The family alleges Chrissy’s care was negligent and is considering asking the police to determine if there is enough evidence to lay charges for “failing to provide the necessities of life.” Meanwhile, the Dunningtons laid a complaint with the government under the Protection of Persons in Care Act (PPCA) three months ago. The Department of Health, which regulates 94 nursing homes in the province, is also awaiting those findings.
“This is a tragedy,” says MJ MacDonald, theexecutive director for continuing care at theDepartment of Health. “We are looking forward to getting to the root cause and applying correctivemeasures. We are working closely with the sector to ensure it won’t happen again and reassure families this is not acceptable.”
MacDonald says the department is currently reviewing the mix of staff in nursing homes to see if more nurses are needed, but that process may take “a year or two” to complete. She says one potential outcome might be to assign registered nurses with specialized wound-care training, who are working elsewhere in the health system, to provide training in nursing homes, a measure professional nursing organizations have been advocating.

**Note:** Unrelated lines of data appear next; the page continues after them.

(** * n8n-openapi-node: a shallow embedding and its verification

    The library turns an OpenAPI v3 document into n8n node properties.
    This development embeds its TypeScript sources as Rocq functions over
    a model of JavaScript values and proves, or refutes on concrete
    documents, the properties stated about them.

    Layout: the embedding first (values, reference resolver, example
    builder, property mapper, document walker, collectors, properties
    builder), then the verification. *)

From Stdlib Require Import ZArith String Ascii List DecimalString Lia Sorting.Sorted.
From stdpp Require Import base option list strings gmap sets.

Local Open Scope string_scope.
Local Open Scope list_scope.

(** ** JavaScript values

    A document is a JSON tree.  Objects are association lists kept in
    own-property order (for string keys: insertion order), because the
    sources iterate objects with [for ... in], [Object.keys] and
    [Object.entries].  [JUndef] is JavaScript's [undefined]: it never
    occurs in a parsed document but is produced by property reads and is
    stored by the example builder.  Numbers are integers here; no modelled
    function computes with them.  Keys that are canonical array indices,
    which JavaScript orders before the other keys of an object, and
    properties inherited from [Object.prototype] are not modelled. *)

Unset Elimination Schemes.
Inductive json : Type :=
| JUndef
| JNull
| JBool (b : bool)
| JNum (n : Z)
| JStr (s : string)
| JArr (items : list json)
| JObj (props : list (string * json)).
Set Elimination Schemes.
(** C7: the server answers the subscribe request 5 with an error frame
    carrying that id.  The frame is handled as an acknowledgement with
    subscription id 0: the error slot stays empty, [Recv] does not return,
    and the Subscription is entered in the subscription-id index under 0.
    An error frame without an id is then routed to that Subscription and
    closes it. *)
Theorem C7_error_frame_handled_as_acknowledgement :
  handleMessage (error_frame (Some 5) "{code:-32602,message:Invalid params}")
    client1 = Done client1_rejected /\
  subscriptionByRequestID client1_rejected !! 5 = Some 0%nat /\
  subscriptionByWSSubID client1_rejected !! 0 = Some 0%nat /\
  (buf ∘ err) <$> heap client1_rejected !! 0%nat = Some [] /\
  Recv 0%nat PickErr client1_rejected = Blocked WaitRecv /\
  exists c',
    handleMessage (error_frame None "{code:-32000,message:oops}")
      client1_rejected = Done c' /\
    (buf ∘ err) <$> heap c' !! 0%nat
      = Some [Some (Wrapf "unable to decode client response: %w"
                      (Json2Error E_SERVER "server error"))] /\
    subscriptionByRequestID c' = ∅.
Proof.
  split; [by vm_compute |]. split; [by vm_compute |]. split; [by vm_compute |].
  split; [by vm_compute |]. split; [by vm_compute |].
  eexists. split; [vm_compute; reflexivity |].
  split; [by vm_compute |]. by vm_compute.
Qed.

Lemma wf_client1_acked : wf client1_acked.
Proof.
  eapply handleMessage_wf; [apply wf_client1 | apply client1_acked_eq].
Qed.

Lemma wf_client2 : wf client2.
Proof. apply subscribe_wf, wf_client1. Qed.

Lemma client1_run :
  run [@CallSubscribe text_codec [PString "ProgramX"] "programSubscribe"
         "programUnsubscribe" "" tt] client0 = Done client1.
Proof. reflexivity. Qed.

(** X2, on the acknowledged Subscription 77. *)
Lemma X2_missing_result_panics_witness :
  receiveMessages [ReadMsg frame_without_result; ReadErr (ErrExternal "EOF")]
    client1_acked = Panic.
Proof.
  apply (X2_missing_result_panics (H := text_codec) 77 frame_without_result
           client1_acked 0%nat sub0_acked
           {| resp_Params := Some {| Result := None; Subscription_field := 77 |};
              resp_Error := None |}
           {| Result := None; Subscription_field := 77 |});
    by vm_compute.
Defined.

(** X3, two notifications for ids nobody holds. *)
Lemma X3_unroutable_frames_dropped_witness :
  handleMessages [notification_frame 1 "a"; notification_frame 2 "b"] client1
  = Done client1.
Proof.
  apply (X3_unroutable_frames_dropped (H := text_codec)).
  repeat constructor; by vm_compute.
Defined.


Lemma client1_closed_eq : Unsubscribe 0%nat client1 = Done client1_closed.
Proof. vm_compute. reflexivity. Qed.

(** X5, the same close on a working and on a broken connection. *)
Lemma X5_close_independent_of_link_witness :
  exists c2,
    closeSubscription 5 None
      (set_conn client1
         {| written := []; broken := Some (ErrExternal "broken pipe") |})
    = Done c2 /\
    heap c2 = heap client1_closed /\
    subscriptionByRequestID c2 = subscriptionByRequestID client1_closed /\
    written (conn c2) = [].
Proof.
  destruct (X5_close_independent_of_link (H := text_codec) 5 None client1
              {| written := []; broken := Some (ErrExternal "broken pipe") |}
              client1_closed)
    as (c2 & Hrun & Hh & Hr & _ & Hk).
  { vm_compute. reflexivity. }
  exists c2. split; [exact Hrun |]. split; [exact Hh |]. split; [exact Hr |].
  rewrite Hk; [reflexivity | by eexists].
Defined.

(** X6, closing the Subscription of [client1]. *)
Lemma X6_unsubscribe_request_has_no_method_witness :
  exists c',
    closeSubscription 5 None client1 = Done c' /\
    written (conn c') = ["programSubscribe"; ""].
Proof.
  destruct (X6_unsubscribe_request_has_no_method (H := text_codec)
              "ws://localhost" (fun n => 5 + Z.of_nat n) _ client1
              5 0%nat sub0 None "" client1_run)
    as (_ & c' & Hrun & Hw); try (by vm_compute).
  exists c'. split; [exact Hrun | exact Hw].
Defined.

(** X7, a subscribe with a commitment on the fresh client. *)
Lemma X7_subscribe_registers_witness :
  (@subscribe text_codec [PString "ProgramX"] "programSubscribe" "programUnsubscribe"
     "finalized" tt client0).2 = inl 0%nat /\
  subscribe_conf "finalized" !! "commitment" = Some "finalized".
Proof.
  destruct (X7_subscribe_registers (H := text_codec) [PString "ProgramX"]
              "programSubscribe" "programUnsubscribe" "finalized" tt client0
              "programSubscribe" eq_refl eq_refl)
    as (Hres & _ & _ & _ & _ & _ & _ & _ & _ & Hc & _).
  split; [exact Hres | exact Hc].
Defined.

(** X8, a random source that draws 5 twice. *)
Lemma X8_request_id_collision_witness :
  exists c' c'',
    subscribe [PString "ProgramZ"] "programSubscribe" "programUnsubscribe"
      "" tt client_same_id = (c', inl 1%nat) /\
    Unsubscribe 0%nat c' = Done c'' /\
    err_slot_is 1%nat None c'' /\
    heap c'' !! 0%nat = heap client_same_id !! 0%nat.
Proof.
  assert (Hwf : wf client_same_id) by apply subscribe_wf, wf_Dial.
  destruct (X8_request_id_collision (H := text_codec) [PString "ProgramZ"]
              "programSubscribe" "programUnsubscribe" "" tt client_same_id
              (@subscribe text_codec [PString "ProgramZ"] "programSubscribe"
                 "programUnsubscribe" "" tt client_same_id).1
              0%nat 1%nat Hwf)
    as (_ & _ & _ & c'' & Hun & Hslot & Hold).
  { vm_compute. reflexivity. }
  { vm_compute. reflexivity. }
  eexists _, c''. split; [vm_compute; reflexivity |].
  split; [exact Hun |]. split; [exact Hslot | exact Hold].
Defined.

(** X10, the two orders of a two-entry index. *)
Lemma X10_range_order_irrelevant_witness :
  exists c',
    closeAllSubscription_in [(5, 0%nat); (6, 1%nat)] (ErrExternal "EOF") client2
    = Done c' /\
    closeAllSubscription_in [(6, 1%nat); (5, 0%nat)] (ErrExternal "EOF") client2
    = Done c'.
Proof.
  assert (Hlist : map_to_list (subscriptionByRequestID client2)
                  ≡ₚ [(5, 0%nat); (6, 1%nat)]).
  { apply NoDup_Permutation.
    - apply NoDup_map_to_list.
    - apply NoDup_cons. split; [| apply NoDup_singleton].
      intros Hin. apply list_elem_of_singleton in Hin. discriminate Hin.
    - intros [k q]. rewrite elem_of_map_to_list.
      change (subscriptionByRequestID client2)
        with (<[6 := 1%nat]> (<[5 := 0%nat]> (∅ : gmap Z ptr))).
      rewrite !lookup_insert_Some, lookup_empty.
      rewrite !elem_of_cons, elem_of_nil. split.
      + intros [[<- <-] | [_ [[<- <-] | [_ ?]]]];
          [right; left | left | done]; reflexivity.
      + intros [[= -> ->] | [[= -> ->] | []]];
          [right; split; [done | left; done] | left; done]. }
  apply (X10_range_order_irrelevant (H := text_codec) _ _ _ client2 wf_client2).
  - by rewrite Hlist.
  - rewrite Hlist. apply perm_swap.
Defined.
(* ===== verification/Prelude.v ===== *)
(** * rt_core: a verification development

    rt_core is the firmware of a small networked unit on Zephyr: units share a CAN bus, find each other and
    agree on their IDs (CDMP), exchange state records and commands, carry SMP packets over CAN, sample
    sensors and log them.  This library models the communication of a unit in Gallina - the bus, the CDMP
    services and the SMP transport - and proves what makes it correct.  The paths below are relative to
    [src/src/].

    ** How code becomes definitions

    A class is a [Record] of its fields under their names, a method one [Definition] under its name.  Methods
    that change state live in [M S E A] of this file: a function of the state that gives the new state, the
    effects in order and a result, which is a value, a C++ exception ([Throw]) or undefined behaviour
    ([Oob], a read outside a span).  Integers are [Z] with the wrap written out ([u8], [u16], [u32], [i8]);
    bytes are [list Z].  An [unordered_map] is a [gmap] whose order of iteration is a parameter
    ([UnorderedIter]): every theorem holds for all orders.  A mutex that a method holds is what makes the
    method one step; a run is a list of steps, with the time and the answers of the environment in each, so
    a theorem about all lists covers every interleaving of the methods.  Handlers and callbacks are tokens.
    Zephyr (drivers, clock, queues, random numbers, CRC) and MCUmgr are parameters of the definitions that
    use them, with what the code relies on as named laws, each shown to hold of a concrete instance.

    ** Parts, files and sources

    - [Prelude.v]: integers and bytes, [M] with its equations ([run_M]) and the rules for [preserves],
      [succeeds] and [respects] with their tactics, unordered maps, record update, searches and sorted lists.
    - [Can.v]: [subsys/canbus/can_id.h], [can_filter.h], [can_frame_payload.h].
    - [Service.v]: [subsys/threading/service_base.h], the life cycle of every service.
    - [Canbus.v]: [subsys/canbus/canbus.*], one CAN channel over a driver that is a parameter.  [CanbusSpec.v]
      is the invariant of its filters, [CanbusRuns.v] that every method keeps it, [CanbusListeners.v] runs with
      handlers that call back into the bus and who listens to an identifier, [CanbusRegister.v] the answers of
      a registration, [CanbusDispatch.v] what a received frame calls, [CanbusProbe.v] the detection of the
      bitrate.
    - [Cdmp.v], [CdmpMessages.v], [CdmpEffects.v]: [subsys/cdmp/utilities/], [models/] and what the services
      do to each other.  Each service is a model file and its theorems: [CdmpTransactions.v];
      [CdmpNetwork.v] with [CdmpNetworkSpec.v], [CdmpNetworkEvents.v], [CdmpNetworkClaims.v],
      [CdmpNetworkTable.v]; [CdmpState.v] with [CdmpStateLocal.v], [CdmpStateAcks.v], [CdmpStateSend.v],
      [CdmpStateCopies.v], [CdmpStateSync.v]; [CdmpHeartbeat.v]; [CdmpCommand.v].
    - [CdmpUnit.v]: [subsys/cdmp/services/cdmp_service.*] with the work queue of [subsys/threading/]: the
      services around one device, each effect delivered to the service it concerns.  [CdmpUnitRequests.v] is
      what a command request makes a unit do, [CdmpUnitCalls.v] shows that the calls between the services end,
      [CdmpUnitSpec.v] and [CdmpUnitTable.v] what every call keeps, [CdmpUnitRuns.v] what holds of every run
      of a unit.
    - [SmpCan.v], [SmpCanPacer.v], [SmpCanTransport.v], [SmpCanSend.v]: [subsys/smp/can/], framing and
      reassembly, the token bucket, the transport, and a request from one unit to another.

    The parts interact by calls: a frame reaches the services of a unit through the dispatch of its bus, a
    service tells the others by effects ([NotifyDeviceEvent], [HeartbeatReceived], [CallStatusHandler], queued
    work), and what one service promises another is a class with laws ([LawfulNetworkInfo] is what the state
    service is told of the network, and [CdmpUnitSpec.table_info_lawful] that the network service keeps it;
    [LawfulCanDriver] is what a bus is told of its controller).  A handler an application registers is a
    token: its call leaves the model, and what it does to the bus is a parameter of a bus run.

    ** What the theorems show

    - Values on the wire: messages and packets decode to what was encoded, but for the one field the ID claim
      response does not carry; filters accept what they should and overlap exactly when some identifier passes
      both.
    - Invariants of every run: the device table, its derived values and its events, starts and stops included;
      the records, their versions, digest and acknowledgement sets; the callbacks of the transactions; the
      filters of a bus; a whole unit.
    - Agreement: who answers a claim and when, which answer counts, how far heartbeats may be lost, what a
      replay restores.  The array of copies and the record API refine maps, and the handlers of a type are told
      exactly of changes.
    - Progress: discovery, the ID claim, calls between services and a run of the SMP sender end; so do the
      retransmissions, with every record sent exactly as often as it was due; a command and a packet sent over
      the bus arrive, each where it belongs.
    - Errors: full tables, refused registrations with their reasons, rebound transports, requests that share an
      answer.  Where the code departs from its comments the theorem states what the code does.

    ** Bounds and fuel

    Loops whose recursion is not structural carry fuel, and a theorem says it is enough: the search for a
    transaction ID 255 steps ([ID_FUEL], the IDs there are), the search for a device ID 256, the loop over
    expired transactions one step per transaction and one more, the receive loop of the state service 17 (its
    queue and one more), the frames of a packet its length, the sender of SMP the work it owes and one more,
    the passes of the transmit task the sends that are due and two more, the delivery of effects between
    services depth 4 ([CdmpUnitCalls.delivery_ends]).

    ** Not modelled

    Logging; destructors; getters that only copy a field; real concurrency below the lock (a method is one
    step); the drivers, flash, file system and BLE stack; CBOR and JSON codecs, which are generated or call
    third-party encoders; the Lua and expression engines; the controllers, which wire services together.
    Counters that only feed diagnostics are left out where nothing reads them.  The event bus, SMP over BLE,
    DFU, the assets, the sensor, CAN, COM and logging domains and the configuration are other parts of the
    program and come after these: the manifest lists each of them. *)

From Stdlib Require Export ZArith Lia.
From stdpp Require Export sorting.
From stdpp Require Export base numbers option list_basics list_relations list_monad list gmap strings.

In the face of growing urgency, that response may be too slow. Chrissy Dunnington passed away just six months after 93-year-old John Ferguson, a resident of the Shannex Harbourstone home in Sydney, died from sepsis. Five complaints about bedsores in long-term care homes have been made in the past year. The Ferguson family’s complaint is still being examined under the Protection of Persons in Care Act.
Two other investigations that did not involve deaths have finished. Directives to make changes were issued to those two nursing homes, according to Robert Lafferty, manager of investigation and compliance at the Department of Health. Both the identities of those homes and the changes they were ordered to make remain secret until they can be unsealed through a freedom of information request.
It is tempting to think care might improve if, like restaurant health inspections, the results of nursing home inspections were posted online for the public. Licence withdrawals in the sector are rare. Families generally don’t sue homes because current legislation awards damages based only on lost income of the resident. With elderly or disabled patients, there is most often only a fixed income. Added to that, the demand for nursing home beds (more than 1,000) means homes have no financial incentive to increase staffing ratios or change policies.
In Ontario, families of nursing home residents may have found a workaround by launching a class action suit. The statement of claim says that bedsores and other ailments developed by residents are the result of “systemic neglect” by homes owned by the company Extendicare.
The Dunningtons don’t want to go to court. But they are demanding changes.
“There needs to be a huge overhaul of what’s happening in long-term care facilities because our vulnerable people are being injured and are dying as a result of it,” says Elizabeth Deveau. “We hear the staffing ratios are totally inappropriate for the number of patients and there’s little consideration for the amount of care different patients may require. And, sadly, there are other stories like ours out there.”